To detect the frequency of lactate dehydrogenase (LDH) subunit deficiency, screening for LDH subunit deficiency was performed on 3,776 blood samples from healthy individuals in Shizuoka Prefecture by means of electrophoresis. The frequency of heterozygote with LDH-A subunit deficiency was found to be 0.185%, and with LDH-B subunit deficiency, 0.159%. The frequencies of both subunit deficiencies were not significantly different. Gene frequencies of LDH subunit deficiencies were calculated by the simple counting procedure, and the results are as follows: gene frequency of LDH-A subunit deficiency was 11.9 X 10(-4), and that of LDH-B subunit deficiency, 7.9 X 10(-4). In addition, the second case in the world of a homozygous individual with LDH-A subunit deficiency was detected by this screening. This case with regard to the characteristics of LDH-A subunit deficiency are summarized herein.

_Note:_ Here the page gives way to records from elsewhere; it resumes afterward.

Lemma length_delivered k : 0 <= k <= N -> length (delivered k) = length user0.
Proof using Hok.
  intros [H1 H2]. revert H2. pattern k. apply natlike_ind; [done| |done]. intros x Hx IH Hle. rewrite <- Z.add_1_r, delivered_S by done. apply length_put_page; [lia|pose proof (so_page Hok); lia|apply IH; lia].
Qed.

Lemma length_partly k n : 0 <= k < N -> 0 <= n <= page -> length (partly k n) = length user0.
Proof using Hok. intros. apply length_put_page; [done|done|]. apply length_delivered. lia. Qed.

Lemma partly_0 k : 0 <= k < N -> partly k 0 = delivered k.
Proof using Hok. intros Hk. unfold partly, put_page. destruct (place k) as [a|] eqn:E; [|done]. destruct (so_fits Hok k a Hk E). by rewrite take_0, put_nil. Qed.

(** More of a page that has been begun. *)
Lemma partly_more k n b a : 0 <= k < N -> 0 <= n -> 0 <= b -> n + b <= page -> place k = Some a ->
  host_store (a + n) (seg (sizeof_CQDispatchCmd + k * padded + n) b) (partly k n) = Ok (partly k (n + b)).
Proof using Hok.
  intros Hk Hn Hb Hle E. destruct (so_fits Hok k a Hk E) as [H1 H2]. pose proof (page_range k Hk). pose proof (so_length Hok). pose proof (so_page Hok).
  assert (length (seg (sizeof_CQDispatchCmd + k * padded + n) b) = Z.to_nat b) as Lb by (apply length_seg; unfold sizeof_CQDispatchCmd in *; lia).
  assert (length (seg (sizeof_CQDispatchCmd + k * padded) n) = Z.to_nat n) as Ln by (apply length_seg; unfold sizeof_CQDispatchCmd in *; lia).
  rewrite host_store_put; [|lia|rewrite length_partly by lia; lia]. f_equal. unfold partly, put_page. rewrite E, !page_prefix by lia.
  rewrite <- (stream_seg_app _ n b) by (unfold sizeof_CQDispatchCmd; lia). rewrite <- put_put; [rewrite Ln; do 2 f_equal; lia|lia|]. rewrite length_delivered by lia. lia.
Qed.

Lemma partly_page k : 0 <= k -> partly k page = delivered (k + 1).
Proof using. intros. by rewrite delivered_S. Qed.

(** ** One part of the stream *)

Section Part.
(** The part of [bytes] bytes from [pos] on is in host memory. *)
Context (sysmem : Z -> Z) (rd_ptr pos bytes : Z).
Hypothesis Hmem : forall off n, 0 <= off -> 0 <= n -> off + n <= bytes -> read_queue sysmem rd_ptr off n = seg (pos + off) n.
Hypotheses (Hpos : 0 <= pos) (Hbytes : 0 < bytes) (Hend : pos + bytes <= sizeof_CQDispatchCmd + N * padded).

Abbreviation start k := (sizeof_CQDispatchCmd + k * padded).
Abbreviation rest := remaining_bytes_of_nonaligned_page.

(** The rest of a page that began in an earlier part. *)
Lemma next_half r off : 0 < off < page -> rest r = page - off -> offset_in_completion_q_data r = 0 -> ~ (page - off < bytes < padded - off) ->
  next_bytes d bytes 0 r =
    if decide (bytes < page - off) then (bytes, bytes, set_rest (page - off - bytes) r)
    else if decide (bytes = page - off) then (bytes, bytes, set_offset (padded - page) (set_rest 0 r))
    else (page - off, padded - off, set_rest 0 r).
Proof using Hok Hbytes Hend Hpos.
  intros Hoff Hr Ho Hx. pose proof (so_page Hok). pose proof (so_small Hok). pose proof (so_pages Hok). unfold sizeof_CQDispatchCmd in *. unfold next_bytes, pad_size_bytes.
  rewrite Z.sub_0_r, (u32_small bytes), (u32_small (padded - page)) by (pow2; nia). rewrite (proj2 (Z.ltb_lt _ _)) by lia.
  destruct (decide (bytes < page - off)).
  - rewrite Hr, Z.min_r by lia. cbn [remaining_bytes_of_nonaligned_page set_rest]. by rewrite (proj2 (Z.eqb_neq _ _)) by lia.
  - rewrite Hr, Z.min_l, Z.sub_diag by lia. cbn [remaining_bytes_of_nonaligned_page set_rest Z.eqb]. destruct (decide (bytes = page - off)) as [E|E].
    + rewrite E, Z.sub_diag, Z.sub_0_r. destruct (Z.leb_spec (padded - page) 0); [|done].
      replace (padded - page) with 0 by lia. rewrite Z.add_0_r, u32_small by (pow2; nia). f_equal. destruct r. cbn in Ho |- *. by rewrite Ho.
    + rewrite (proj2 (Z.leb_le _ _)) by lia. rewrite u32_small by (pow2; nia). do 2 f_equal. lia.
Qed.

(** A new page, whole or cut. *)
Lemma next_page r src : rest r = 0 -> 0 <= src < bytes ->
  next_bytes d bytes src r =
    if decide (bytes - src < page) then (bytes - src, padded, set_rest (page - (bytes - src)) r)
    else if decide (bytes - src <= padded) then (page, padded, set_offset (padded - (bytes - src)) (set_rest 0 r))
    else (page, padded, r).
Proof using Hok Hbytes Hend Hpos.
  intros Hr Hsrc. pose proof (so_page Hok). pose proof (so_small Hok). pose proof (so_pages Hok). unfold sizeof_CQDispatchCmd in *. unfold next_bytes.
  rewrite (u32_small (bytes - src)), (u32_small (src + padded)) by (pow2; nia). rewrite Hr. cbn [Z.ltb Z.compare].
  destruct (decide (bytes - src < page)); [|destruct (decide (bytes - src <= padded))].
  - rewrite (proj2 (Z.leb_le _ _)), Z.min_l by lia. cbn [remaining_bytes_of_nonaligned_page set_rest]. by rewrite (proj2 (Z.eqb_neq _ _)) by lia.
  - rewrite (proj2 (Z.leb_le _ _)), Z.min_r, Z.sub_diag by lia. cbn [remaining_bytes_of_nonaligned_page set_rest Z.eqb]. by rewrite u32_small by (pow2; nia).
  - by rewrite (proj2 (Z.leb_gt _ _)) by lia.
Qed.

(** *** Between parts *)

(** The reader between two pages, and within one. *)
Definition boundary (k : Z) (r : Reader) : Prop :=
  0 <= k <= N /\ rest r = 0 /\ user r = delivered k /\
  match rb_mapping d with None => contig_dst_offset r = rb_dst_offset d + k * page | Some _ => dev_page_id r = rb_cur_dev_page_id d + k end.
Definition halfway (k off : Z) (r : Reader) : Prop :=
  0 <= k < N /\ 0 < off < page /\ rest r = page - off /\ offset_in_completion_q_data r = 0 /\ user r = partly k off /\
  match rb_mapping d with
  | None => contig_dst_offset r = rb_dst_offset d + k * page + off
  | Some _ => dev_page_id r = rb_cur_dev_page_id d + k /\
      match place k with Some a => contig_dst_offset r = a + off /\ host_page_id r <> None | None => host_page_id r = None end
  end.

(** What the next part finds when it starts at [p]. *)
Definition ready (p : Z) (r : Reader) : Prop :=
  (exists k, boundary k r /\ 0 <= offset_in_completion_q_data r <= Z.max sizeof_CQDispatchCmd (padded - page) /\ p + offset_in_completion_q_data r = start k) \/
  (exists k off, halfway k off r /\ p = start k + off).

(** The transfer page does not end within the padding behind a page that began in an
    earlier part. *)
Definition padding_uncut (r : Reader) : Prop := forall k off, halfway k off r -> ~ (page - off < bytes < padded - off).
(* ===== verification/CompletionRing.v ===== *)
(** * The completion queue: pointers and toggles

    Both sides keep a pointer into the ring and a toggle.  Here the two stand for the
    number of pages that have gone through the queue, and the tests of either side are
    tests of such numbers. *)

From Stdlib Require Import Lia.
From S2P Require Import Prelude Memory WorkSplit SystemMemory Buffers BufferIO CompletionCopy CompletionQueue.

#[local] Ltac Zify.zify_post_hook ::= Z.to_euclidean_division_equations.

(** The queue as both sides are configured: [pages] pages of 4096 bytes from word [base] on. *)
Record ring_ok (a : DispatchArgs) (base pages : Z) : Prop := mkRing {
  ro_pages : 0 < pages;
  ro_base : 0 <= base;
  ro_end : base * 16 + pages * 4096 < 2 ^ 32;
  ro_addr : completion_queue_base_addr a = base * 16;
  ro_size : completion_queue_size a = pages * 4096;
  ro_log : dispatch_cb_log_page_size a = DISPATCH_BUFFER_LOG_PAGE_SIZE;
}.
#[global] Arguments ro_pages {a base pages} _.
#[global] Arguments ro_base {a base pages} _.
#[global] Arguments ro_end {a base pages} _.
#[global] Arguments ro_addr {a base pages} _.
#[global] Arguments ro_size {a base pages} _.
#[global] Arguments ro_log {a base pages} _.

Section Ring.
Context (a : DispatchArgs) (base pages : Z).
Hypothesis Hr : ring_ok a base pages.

(** The pointer, in words of 16 bytes, the toggle and the word of both, [c] pages on. *)
Definition slot (c : Z) : Z := base + c mod pages * 256.
Definition lap (c : Z) : Z := (c / pages) mod 2.
Definition word (c : Z) : Z := slot c + lap c * 2 ^ 31.

Definition device_at (c : Z) : CQWriteInterface := mkCQWrite (slot c) (lap c).
Definition host_at (c : Z) (i : SystemMemoryCQInterface) : Prop :=
  issue_fifo_limit i = base /\ completion_fifo_limit i = base + pages * 256 /\ completion_fifo_rd_ptr i = slot c /\ Z.b2z (completion_fifo_rd_toggle i) = lap c.

Lemma ring_slot_range c : 0 <= base <= slot c /\ slot c + 256 <= base + pages * 256 /\ base + pages * 256 < 2 ^ 28.
Proof using Hr. pose proof (ro_pages Hr). pose proof (ro_base Hr). pose proof (ro_end Hr) as He. pose proof (Z.mod_pos_bound c pages ltac:(lia)). unfold slot. pow2. change (2 ^ 28) with 268435456. lia. Qed.

Lemma lap_range c : 0 <= lap c <= 1.
Proof using. pose proof (Z.mod_pos_bound (c / pages) 2 ltac:(lia)). unfold lap. lia. Qed.

Lemma lor_word c : u32 (Z.lor (slot c) (Z.shiftl (lap c) 31)) = word c.
Proof using Hr.
  pose proof (ring_slot_range c) as H. pose proof (lap_range c). change (2 ^ 28) with 268435456 in H. rewrite Z.shiftl_mul_pow2, lor_add' by (pow2; lia). rewrite u32_small by (pow2; lia). unfold word. lia.
Qed.

Lemma word_ptr c : Z.land (word c) 0x7fffffff = slot c.
Proof using Hr.
  pose proof (ring_slot_range c) as H. change (2 ^ 28) with 268435456 in H. change 0x7fffffff with (Z.ones 31). rewrite Z.land_ones by lia. unfold word.
  rewrite Z.mod_add by lia. apply Z.mod_small. pow2. lia.
Qed.

Lemma word_toggle c : Z.shiftr (word c) 31 = lap c.
Proof using Hr.
  pose proof (ring_slot_range c) as H. change (2 ^ 28) with 268435456 in H. rewrite Z.shiftr_div_pow2 by lia. unfold word. rewrite Z.div_add by lia. rewrite Z.div_small by (pow2; lia). lia.
Qed.

(** [k] pages on, within the ring's length. *)
Lemma slot_add c k : 0 <= k <= pages -> slot (c + k) = if c mod pages + k <? pages then slot c + k * 256 else slot c + k * 256 - pages * 256.
Proof using Hr. pose proof (ro_pages Hr). intros Hk. unfold slot. rewrite ring_mod by lia. case_match; lia. Qed.

Lemma lap_add c k : 0 <= k <= pages -> lap (c + k) = if c mod pages + k <? pages then lap c else 1 - lap c.
Proof using Hr.
  pose proof (ro_pages Hr). intros Hk. unfold lap. rewrite ring_div by lia. case_match; [done|]. pose proof (Z.div_mod (c / pages) 2 ltac:(lia)). pose proof (Z.mod_pos_bound (c / pages) 2 ltac:(lia)).
  destruct (decide ((c / pages) mod 2 = 0)); symmetry; [apply (Z.mod_unique _ _ (c / pages / 2))|apply (Z.mod_unique _ _ (c / pages / 2 + 1))]; lia.
Qed.

Lemma page_size_16B : completion_queue_page_size a = 4096 /\ completion_queue_page_size_16B a = 256.
Proof using Hr. unfold completion_queue_page_size_16B, completion_queue_page_size. by rewrite (ro_log Hr). Qed.

Lemma end_addr : completion_queue_end_addr a = base * 16 + pages * 4096.
Proof using Hr. pose proof (ro_pages Hr). pose proof (ro_base Hr). pose proof (ro_end Hr). unfold completion_queue_end_addr. rewrite (ro_addr Hr), (ro_size Hr). apply u32_small. lia. Qed.

(** ** The dispatcher's side *)

Lemma push_back_at c n : 0 <= n <= pages -> completion_queue_push_back a n (device_at c) = (device_at (c + n), [WritePtr (word (c + n))]).
Proof using Hr.
  intros Hn. pose proof (ring_slot_range c) as H. pose proof (ring_slot_range (c + n)) as H2. change (2 ^ 28) with 268435456 in *. pose proof (ro_end Hr). pose proof (lap_range c).
  unfold completion_queue_push_back, device_at, notify_host_of_completion_queue_write_pointer, completion_wr_ptr_and_toggle, completion_queue_end_addr_16B, completion_queue_base_addr_16B.
  rewrite (proj2 page_size_16B), end_addr, (ro_addr Hr), !Z.shiftr_div_pow2 by lia. change (2 ^ 4) with 16.
  replace ((base * 16 + pages * 4096) / 16) with (base + pages * 256) by (replace (base * 16 + pages * 4096) with ((base + pages * 256) * 16) by lia; by rewrite Z.div_mul).
  rewrite Z.div_mul by lia. cbn [completion_fifo_wr_ptr completion_fifo_wr_toggle]. rewrite (u32_small (n * 256)), (u32_small (slot c + _)) by (pow2; lia).
  pose proof (slot_add c n Hn) as Hs. pose proof (lap_add c n Hn) as Hl. unfold slot in Hs at 2 3. destruct (Z.ltb_spec (c mod pages + n) pages).
  - rewrite (proj2 (Z.leb_gt _ _)) by (unfold slot; lia). cbn [completion_fifo_wr_ptr completion_fifo_wr_toggle].
    replace (slot c + n * 256) with (slot (c + n)) by (unfold slot in *; lia). rewrite <- Hl, lor_word. done.
  - rewrite (proj2 (Z.leb_le _ _)) by (unfold slot; lia). cbn [completion_fifo_wr_ptr completion_fifo_wr_toggle].
    assert (Z.b2z (lap c =? 0) = lap (c + n)) as -> by (rewrite Hl; destruct (Z.eqb_spec (lap c) 0); cbn; lia).
    replace (slot c + n * 256 - (base + pages * 256) + base) with (slot (c + n)) by (unfold slot in *; lia). rewrite u32_small by (pow2; lia). by rewrite lor_word.
Qed.

Lemma has_space_at c k n : 0 <= k <= pages -> 0 <= n <= pages -> has_space a n (word c) (device_at (c + k)) = (n <=? pages - k).
Proof using Hr.
  intros Hk Hn. pose proof (ring_slot_range c) as H. pose proof (ring_slot_range (c + k)) as H2. change (2 ^ 28) with 268435456 in *. pose proof (lap_range c). pose proof (ro_pages Hr).
  unfold has_space, device_at, completion_queue_size_16B. rewrite word_ptr, word_toggle, (proj2 page_size_16B), (ro_size Hr), Z.shiftr_div_pow2 by lia. change (2 ^ 4) with 16.
  replace (pages * 4096 / 16) with (pages * 256) by (replace (pages * 4096) with (pages * 256 * 16) by lia; by rewrite Z.div_mul). cbn [completion_fifo_wr_ptr completion_fifo_wr_toggle].
  rewrite (u32_small (n * 256)) by (pow2; lia). rewrite lap_add, slot_add by lia. destruct (Z.ltb_spec (c mod pages + k) pages).
  - rewrite Z.eqb_refl. cbn [negb]. rewrite (u32_small (slot c + _ - _)), (u32_small (pages * 256 - _)) by (pow2; lia).
    destruct (Z.leb_spec n (pages - k)); [rewrite (proj2 (Z.ltb_ge _ _)) by lia|rewrite (proj2 (Z.ltb_lt _ _)) by lia]; done.
  - rewrite (proj2 (Z.eqb_neq (lap c) _)) by lia. cbn [negb]. rewrite u32_small by (pow2; lia).
    destruct (Z.leb_spec n (pages - k)); [rewrite (proj2 (Z.ltb_ge _ _)) by lia|rewrite (proj2 (Z.ltb_lt _ _)) by lia]; done.
Qed.

(** ** The host's side *)

Lemma front_ready_at i c k : host_at c i -> 0 <= k <= pages -> front_ready (word (c + k)) i = (0 <? k).
Proof using Hr.
  intros (_ & _ & Hp & Ht) Hk. unfold front_ready. rewrite Hp, Ht, word_ptr, word_toggle, slot_add, lap_add by lia. pose proof (lap_range c). pose proof (ro_pages Hr).
  destruct (Z.ltb_spec (c mod pages + k) pages).
  - rewrite Z.eqb_refl, andb_true_r. destruct (Z.ltb_spec 0 k); [by rewrite (proj2 (Z.eqb_neq _ _)) by lia|]. by rewrite (proj2 (Z.eqb_eq _ _)) by lia.
  - rewrite (proj2 (Z.eqb_neq (lap c) _)) by lia. rewrite andb_false_r. symmetry. pose proof (Z.mod_pos_bound c pages ltac:(lia)). apply Z.ltb_lt. lia.
Qed.

Lemma read_ptr_at i c : host_at c i -> u32 (Z.shiftl (completion_fifo_rd_ptr i) 4) = slot c * 16.
Proof using Hr.
  intros (_ & _ & Hp & _). rewrite Hp, Z.shiftl_mul_pow2 by lia. change (2 ^ 4) with 16. pose proof (ring_slot_range c) as H. change (2 ^ 28) with 268435456 in *. apply u32_small. pow2. lia.
Qed.

(** What is there in one piece. *)
Lemma bytes_avail_at i c k : host_at c i -> 0 < k <= pages ->
  bytes_avail_in_completion_queue (u32 (Z.shiftl (completion_fifo_limit i) 4)) (word (c + k)) (slot c * 16) (Z.b2z (completion_fifo_rd_toggle i))
  = Z.min k (pages - c mod pages) * 4096.
Proof using Hr.
  intros (_ & Hl & _ & Ht) Hk. unfold bytes_avail_in_completion_queue. pose proof (ring_slot_range c) as H. pose proof (ring_slot_range (c + k)) as H2. change (2 ^ 28) with 268435456 in *. pose proof (lap_range c). pose proof (ro_pages Hr).
  pose proof (ro_end Hr). rewrite word_ptr, word_toggle, Hl, Ht, !Z.shiftl_mul_pow2 by lia. change (2 ^ 4) with 16. rewrite !(u32_small (_ * 16)) by (pow2; lia).
  rewrite lap_add, slot_add by lia. unfold slot in *. destruct (Z.ltb_spec (c mod pages + k) pages).
  - rewrite (proj2 (Z.ltb_lt _ _)), Z.eqb_refl by lia. cbn [andb]. lia.
  - rewrite (proj2 (Z.eqb_neq _ (lap c))) by lia. rewrite andb_false_r. rewrite u32_small by (pow2; lia). lia.
Qed.

Lemma pop_at i c n : host_at c i -> 0 <= n -> c mod pages + n <= pages -> host_at (c + n) (pop_completion n i) /\ rd_ptr_and_toggle (pop_completion n i) = word (c + n).
Proof using Hr.
  intros (Hb & Hl & Hp & Ht) Hn Hle. pose proof (ring_slot_range c) as H. change (2 ^ 28) with 268435456 in *. pose proof (lap_range c). pose proof (ro_pages Hr). pose proof (Z.mod_pos_bound c pages ltac:(lia)).
  assert (host_at (c + n) (pop_completion n i)) as Hat.
  { unfold pop_completion, host_at. change TRANSFER_PAGE_SIZE with 4096. rewrite Z.shiftr_div_pow2 by lia. change (2 ^ 4) with 16. pose proof (ro_end Hr).
    rewrite (u32_small (n * 4096)) by (pow2; lia). replace (n * 4096 / 16) with (n * 256) by (replace (n * 4096) with (n * 256 * 16) by lia; by rewrite Z.div_mul).
    cbn [completion_fifo_rd_ptr completion_fifo_limit set_completion_rd completion_fifo_rd_toggle issue_fifo_limit]. rewrite Hp, Hl, u32_small by (pow2; lia). rewrite slot_add, lap_add by lia.
    unfold slot in *. destruct (Z.ltb_spec (c mod pages + n) pages).
    - rewrite (proj2 (Z.leb_gt _ _)) by lia. cbn. done.
    - rewrite (proj2 (Z.leb_le _ _)) by lia. cbn. split_and!; [done|done|lia|]. destruct (completion_fifo_rd_toggle i); cbn in *; lia. }
  split; [done|]. destruct Hat as (_ & _ & E1 & E2). unfold rd_ptr_and_toggle. by rewrite E1, E2, lor_word.
Qed.
End Ring.

(** ** The queue as it is set up *)

Record placed (channel cq_id cq_size cq_start : Z) : Prop := mkPlaced {
  pl_start : 0 <= cq_start <= cq_size;
  pl_room : 4 * TRANSFER_PAGE_SIZE <= cq_size - cq_start;
  pl_end : get_absolute_cq_offset channel cq_id cq_size + cq_size < 2 ^ 32;
  pl_aligned : get_absolute_cq_offset channel cq_id cq_size mod 16 = 0 /\ cq_start mod 16 = 0 /\ cq_size mod 16 = 0;
}.

Lemma new_queue p channel cq_id cq_size cq_start c :
  placed channel cq_id cq_size cq_start -> SystemMemoryCQInterface_new p channel cq_id cq_size cq_start = Ok c ->
  let a := dispatch_hd_args channel cq_id cq_size cq_start c in
  let base := issue_fifo_limit c in let pages := command_completion_region_size c / TRANSFER_PAGE_SIZE in
  let start := completion_queue_start_addr_16B channel cq_id cq_size cq_start c in
  ring_ok a base pages /\ host_at base pages 0 c /\ start = word base pages 0 /\ start_dispatcher start = device_at base pages 0.
Proof.
  intros [Hs Hroom Hend (Ho & Hs16 & Hz16)] H. unfold SystemMemoryCQInterface_new in H. unfold dispatch_hd_args, completion_queue_start_addr_16B, issue_queue_size_of.
  set (off := get_absolute_cq_offset channel cq_id cq_size) in *. assert (0 <= off) as Hoff by (apply u32_range). change TRANSFER_PAGE_SIZE with 4096 in *.
  rewrite (u32_small (cq_size - cq_start)) in H by lia. set (x := cq_size - cq_start) in *. set (n := x / 4096 / 4) in *. assert (1 <= n /\ n * 4096 * 4 <= x) as Hn by (unfold n; lia).
  rewrite (u32_small (n * 4096)) in H by lia. rewrite (u32_small (x - n * 4096)) in H by lia. set (region := x - n * 4096) in *. rewrite (u32_small (cq_start + region)) in H by lia.
  rewrite (u32_small (cq_start + region + off)), (u32_small (cq_start + off)) in H by lia. cbv zeta in H. res_inv. subst c. cbn [completion_fifo_size issue_fifo_size issue_fifo_limit command_completion_region_size].
  assert (x mod 16 = 0) as Hx16 by (unfold x; lia). assert (region mod 16 = 0) as Hr16 by (unfold region; lia).
  rewrite !Z.shiftr_div_pow2, !Z.shiftl_mul_pow2 by lia. change (2 ^ 4) with 16. replace (region / 16 * 16) with region by lia.
  replace (n * 4096 / 16 * 16) with (n * 4096) by lia. rewrite Z.div_mul by lia. rewrite (u32_small region), (u32_small (n * 4096)), (u32_small (off + cq_start)), (u32_small (off + cq_start + region)) by lia.
  rewrite (u32_small (cq_start + region)), (u32_small (cq_start + region + off)) by lia. set (base := (cq_start + region + off) / 16).
  assert (base * 16 = cq_start + region + off) as Hb by (unfold base; lia). assert (ring_ok (mkDispatchArgs (off + cq_start + region) (n * 4096) DISPATCH_BUFFER_LOG_PAGE_SIZE) base n) as Hring.
  { split; cbn; try done; unfold region, x in *; lia. }
  assert (word base n 0 = base) as Hw by (unfold word, slot, lap; rewrite Z.div_0_l, !Z.mod_0_l by lia; lia). pose proof (ring_slot_range _ _ _ Hring 0).
  split; [done|]. split; [|split; [done|]].
  - unfold host_at. cbn. fold base. unfold slot, lap. rewrite Z.div_0_l, !Z.mod_0_l by lia. split_and!; [done| |lia|done]. rewrite u32_small by (unfold base, region in *; lia). lia.
  - unfold start_dispatcher, device_at. rewrite <- Hw at 1 2. by rewrite (word_ptr _ _ _ Hring), (word_toggle _ _ _ Hring).
Qed.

为检测乳酸脱氢酶(LDH)亚基缺乏症的发生率,我们采用电泳法对静冈县3776名健康个体的血样进行了LDH亚基缺乏症筛查。结果发现,LDH - A亚基缺乏杂合子的发生率为0.185%,LDH - B亚基缺乏杂合子的发生率为0.159%。两种亚基缺乏症的发生率无显著差异。通过简单计数法计算LDH亚基缺乏症的基因频率,结果如下:LDH - A亚基缺乏症的基因频率为11.9×10⁻⁴,LDH - B亚基缺乏症的基因频率为7.9×10⁻⁴。此外,通过此次筛查发现了世界上第二例LDH - A亚基缺乏纯合个体。本文总结了该病例中LDH - A亚基缺乏症的特征。